The National Endowment for the Arts showcased the talents of its 2014 National Heritage Fellowship winners during a free performance Friday at Lisner Auditorium. The National Heritage Fellowship is the highest honor for individuals whose work preserves American arts heritage and traditions.

At Friday’s show, the nine award recipients put the country’s diverse custures on display with Irish dance performances, Mexican-American tejano music, Native-American crafts demonstrations and more. Nick Spitzer, the voice behind the New Orleans-based radio program “American Routes,” hosted the evening and led conversations with the featured artists. For more highlights, check out George Washington Today’s photos below.

The Singing and Praying Bands of Maryland and Delaware open the show with a performance that combines religious worship and sacred music traditions that predate gospel, blues and jazz.

Nick Spitzer talks about basket-weaving techniques with Henry Arquette, a member of the Haudenosaunee Mohawk people whose grandfather taught him to make baskets out of black and white ash. 
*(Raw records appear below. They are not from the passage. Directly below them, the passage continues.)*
(** * runn: runbook model, step synthesis, include delegation and
      source-position mapping (include.go and the runbook file that
      follows it in the same source unit).

    The development is a shallow embedding of the Go code.  Go maps
    with string keys are stdpp [gmap]s, slices are lists, Go's [int]
    is [Z], [error] values are their messages, and a Go run-time panic
    is an explicit outcome.  Everything the code calls but does not
    define (YAML lexer and parser, curl / grpcurl / access-log parsers,
    [fmt] verbs whose output depends on dynamic types, the execution
    engine behind [New] and [operator.Run]) is a field of a class of
    collaborators, so every statement holds for all their behaviours. *)

From stdpp Require Import gmap strings list fin_maps pretty.

#[local] Set Warnings "-register-all".
#[local] Open Scope Z_scope.

(* ================================================================= *)
(** ** Go run-time conventions *)

(** [error] values: only the message matters to the code below. *)
Definition error := string.

(** A Go call either returns or panics (nil-map write, index out of
    range, nil dereference). *)
Inductive outcome (A : Type) : Type :=
| Return (a : A)
| Panic (msg : string).
Arguments Return {A} a.
Arguments Panic {A} msg.

#[global] Instance outcome_ret : MRet outcome := @Return.
#[global] Instance outcome_bind : MBind outcome := fun A B f x =>
  match x with
  | Return a => f a
  | Panic msg => Panic msg
  end.

(** [s[i]] on a slice: panics outside [0, len(s)). *)
Definition index {A} (s : list A) (i : Z) : outcome A :=
  if decide (0 ≤ i) then
    match s !! Z.to_nat i with
    | Some x => Return x
    | None => Panic "index out of range"
    end
  else Panic "index out of range".

(** [len(s)] as a Go [int]. *)
Definition len {A} (s : list A) : Z := Z.of_nat (length s).

(** [strconv.Itoa] and the [%d] verb: decimal digits, a leading minus
    sign for negatives. *)
Definition Itoa (n : Z) : string := pretty n.

(** Conversions between integer types, wrap-around written out. *)
Definition int64 (n : Z) : Z := (n + 2 ^ 63) `mod` 2 ^ 64 - 2 ^ 63.
Definition uint64 (n : Z) : Z := n `mod` 2 ^ 64.

(** The range of Go's [int] on the 64-bit platforms runn is built for. *)
Definition int_range (n : Z) : Prop := - 2 ^ 63 ≤ n < 2 ^ 63.

(** [strings.HasPrefix]. *)
Definition HasPrefix (s p : string) : bool := String.prefix p s.

(* ================================================================= *)
(** ** Dynamically typed values ([any]) *)

(** The dynamic types that the type switch of [normalize] tells apart,
    plus the scalars YAML decoding produces.  [VMapAny] lists the
    entries of a [map[any]any] in the order the [range] loop of this
    call visits them; [VMapSlice] is [yaml.MapSlice], an ordered list
    of [MapItem{Key, Value}].  [VTyped] stands for a value of any other
    dynamic type (sized integers, [[]string], [map[string]string],
    structs ...): its type name and an opaque payload. *)
Inductive value : Type :=
| VNil
| VBool (b : bool)
| VInt (n : Z)
| VInt64 (n : Z)
| VUint64 (n : Z)
| VFloat64 (bits : Z)
| VString (s : string)
| VError (msg : string)
| VSlice (l : list value)
| VMapAny (kvs : list (value * value))
| VMap (m : gmap string value)
| VSliceMap (l : list (gmap string value))
| VMapSlice (items : list (value * value))
| VTyped (ty : string) (payload : list value).

(** [x == nil] on an interface value. *)
Definition is_nil (x : value) : bool :=
  match x with
  | VNil => true
  | _ => false
  end.

(** The [fmt] verbs used on dynamically typed operands. *)
Class Fmt := {
  (** [fmt.Sprintf("%v", x)] *)
  Sprintf_v : value → string;
  (** [fmt.Sprintf("%#v", s)] on a string: Go-syntax quoting *)
  Sprintf_sharp_v : string → string
}.

Section normalize.
Context `{!Fmt}.

(** [res[fmt.Sprintf("%v", k)] = normalize(vv)] for the entries in
    loop order: a later entry overwrites an earlier one whose key
    prints the same. *)
Definition assign_all (norm : value → value) (kvs : list (value * value))
    : gmap string value :=
  foldl (fun res kv => <[Sprintf_v kv.1 := norm kv.2]> res) ∅ kvs.

(** The comma-ok assertion [x.(map[string]any)]. *)
Definition as_map (x : value) : option (gmap string value) :=
  match x with
  | VMap m => Some m
  | _ => None
  end.

(** The [[]map[string]any] case: fill [res] element by element and
    return an error value at the first element that does not
    normalize to a map.  [norm_elem vv] is [normalize(vv)]. *)
Fixpoint normalize_maps (norm_elem : gmap string value → value)
    (v : list (gmap string value)) (res : list (gmap string value)) : value :=
  match v with
  | [] => VSliceMap (reverse res)
  | vv :: rest =>
      match as_map (norm_elem vv) with
      | Some m => normalize_maps norm_elem rest (m :: res)
      | None => VError ("failed to normalize: " +:+ Sprintf_v (VMap vv))
      end
  end.

(** [normalize]: one case per arm of the type switch, in order. *)
Fixpoint normalize (v : value) : value :=
  match v with
  | VSlice l => VSlice (normalize <$> l)
  | VMapAny kvs => VMap (assign_all normalize kvs)
  | VMap m => VMap (normalize <$> m)
  | VSliceMap l =>
      (* the recursive call on an element, itself a map[string]any,
         is the [VMap] arm above *)
      normalize_maps (fun vv => VMap (normalize <$> vv)) l []
  | VMapSlice items => VMap (assign_all normalize items)
  | VInt n => if decide (n < 0) then VInt64 (int64 n) else VUint64 (uint64 n)
  | _ => v
  end.
End normalize.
Triple-threat Manuel “Cowboy” Donley, an accomplished singer, multi-instrumentalist and composer from Austin, Texas, brings Tejano music to Lisner.

Mr. Donley plays “La Múcura,” a crowd-pleaser that he said audiences always ask him to sing. 

Vera Nakonechny (second from right), a Ukrainian embroiderer, weaver and bead worker, teaches crafts in Philadelphia’s Ukrainian community.

Rufus White, a singer and drummer of the Omaha Tribe of Nebraska, performs as 1990 Heritage Fellow Kevin Locke demonstrates a Lakota hoop dance.

Nick Spitzer shares quilts made by Carolyn Mazloomi, an artist and advocate from West Chester, Ohio. She has drawn inspiration from African American maids of the South, motherhood and church music.

Irish step dancer Kevin Doyle performs a traditional Irish step dance and an American tap routine from the movie “Yankee Doodle Dandy.” His daughter Shannon (left) and sister Maureen (right) joined him onstage.

Nick Spitzer speaks with Odawa artist Yvonne Walker Keshick, an artist who uses porcupine quills to decorate baskets made of birch bark. Ms. Keshick has passed her knowledge down to younger generations to preserve the tradition. 

Wendell Holmes (left) and Popsy Dixon (right) of The Holmes Brothers band play their unique blend of blues, soul, gospel and rock and roll.

Sherman Holmes, a bass guitarist who moved to New York City to pursue music, recruited his younger brother Wendell Holmes and drummer Popsy Dixon to form The Holmes Brothers.